== Records shown ==
Definition writes_dst (d : data) : bool :=
  match d with
  | CopyToDst _ _ | CopyVolatileToDst _ | ReduceLocalIntoDst _ _
  | ReduceVolatileToDst _ _ | ReduceLocalBroadcast _ _ _
  | ReduceBroadcastVolatile _ _ _ | CopyBroadcastVolatile _ _ => true
  | _ => false
  end.

(** Where the output is written, if it is. *)
Definition writes_out (d : data) : option Z :=
  match d with
  | CopyToOut _ o _ | CopyVolatileToOut o _ | ReduceLocalIntoOut _ o _
  | ReduceVolatileToOut _ o _ | ReduceLocalBroadcast _ o _
  | ReduceBroadcastVolatile _ o _ | CopyBroadcastVolatile o _ => Some o
  | _ => None
  end.

(** Instructions of a block.  [IPostBoth] is the fused publish, whose two
    stores are made by different threads in no fixed order. *)
Inductive instr :=
| IWait (rcv snd : bool)
| IData (d : data)
| ICredit
| IReady (payload : Z)
| IPostBoth (payload : Z)
| IAdvance (rcv snd : bool).

Section Bodies.
Context (sz : Z).

(** [work * sizeof(T)] *)
Definition slice_bytes (work : Z) : Z := u64 (work * sz).

Definition early_credit (work : Z) : bool :=
  slice_bytes work <=? kEarlyRecvCreditMaxBytes.

Definition direct_send_body (l w : Z) : list instr :=
  [IWait false true; IData (CopyToDst l w); IReady (slice_bytes w);
   IAdvance false true].

Definition recv_reduce_send_body (l w : Z) : list instr :=
  IWait true true ::
  (if early_credit w then
     [IData (CopyVolatileToDst w); ICredit; IData (ReduceLocalIntoDst l w);
      IReady (slice_bytes w)]
   else [IData (ReduceVolatileToDst l w); IPostBoth (slice_bytes w)])
  ++ [IAdvance true true].

Definition recv_reduce_copy_send_body (l o w : Z) : list instr :=
  IWait true true ::
  (if early_credit w then
     [IData (CopyVolatileToDst w); ICredit; IData (ReduceLocalBroadcast l o w);
      IReady (slice_bytes w)]
   else [IData (ReduceBroadcastVolatile l o w); IPostBoth (slice_bytes w)])
  ++ [IAdvance true true].

Definition recv_reduce_copy_body (l o w : Z) : list instr :=
  IWait true false ::
  (if early_credit w then
     [IData (CopyVolatileToOut o w); ICredit; IData (ReduceLocalIntoOut l o w)]
   else [IData (ReduceVolatileToOut l o w); ICredit])
  ++ [IAdvance true false].

Definition recv_copy_send_body (o w : Z) : list instr :=
  IWait true true ::
  (if early_credit w then
     [IData (CopyBroadcastVolatile o w); ICredit; IReady (slice_bytes w)]
   else [IData (CopyBroadcastVolatile o w); IPostBoth (slice_bytes w)])
  ++ [IAdvance true true].

Definition direct_recv_body (o w : Z) : list instr :=
  [IWait true false; IData (CopyVolatileToOut o w); ICredit; IAdvance true false].

Definition body (o : sop) : list instr :=
  let 'Sop p l out w := o in
  match p with
  | DirectSend => direct_send_body l w
  | RecvReduceSend => recv_reduce_send_body l w
  | RecvReduceCopySend => recv_reduce_copy_send_body l out w
  | RecvReduceCopy => recv_reduce_copy_body l out w
  | RecvCopySend => recv_copy_send_body out w
  | DirectRecv => direct_recv_body out w
  | LocalCopy => [IData (CopyToOut l out w); IAdvance false false]
  end.
End Bodies.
===
> _Problem to work on_: Produce only the lines from the line containing "(** Instructions of" through the line containing "[IAdvance true false].", inclusive of both, exactly as they stand in the entries above.

> _Task response_:
(** Instructions of a block.  [IPostBoth] is the fused publish, whose two
    stores are made by different threads in no fixed order. *)
Inductive instr :=
| IWait (rcv snd : bool)
| IData (d : data)
| ICredit
| IReady (payload : Z)
| IPostBoth (payload : Z)
| IAdvance (rcv snd : bool).

Section Bodies.
Context (sz : Z).

(** [work * sizeof(T)] *)
Definition slice_bytes (work : Z) : Z := u64 (work * sz).

Definition early_credit (work : Z) : bool :=
  slice_bytes work <=? kEarlyRecvCreditMaxBytes.

Definition direct_send_body (l w : Z) : list instr :=
  [IWait false true; IData (CopyToDst l w); IReady (slice_bytes w);
   IAdvance false true].

Definition recv_reduce_send_body (l w : Z) : list instr :=
  IWait true true ::
  (if early_credit w then
     [IData (CopyVolatileToDst w); ICredit; IData (ReduceLocalIntoDst l w);
      IReady (slice_bytes w)]
   else [IData (ReduceVolatileToDst l w); IPostBoth (slice_bytes w)])
  ++ [IAdvance true true].

Definition recv_reduce_copy_send_body (l o w : Z) : list instr :=
  IWait true true ::
  (if early_credit w then
     [IData (CopyVolatileToDst w); ICredit; IData (ReduceLocalBroadcast l o w);
      IReady (slice_bytes w)]
   else [IData (ReduceBroadcastVolatile l o w); IPostBoth (slice_bytes w)])
  ++ [IAdvance true true].

Definition recv_reduce_copy_body (l o w : Z) : list instr :=
  IWait true false ::
  (if early_credit w then
     [IData (CopyVolatileToOut o w); ICredit; IData (ReduceLocalIntoOut l o w)]
   else [IData (ReduceVolatileToOut l o w); ICredit])
  ++ [IAdvance true false].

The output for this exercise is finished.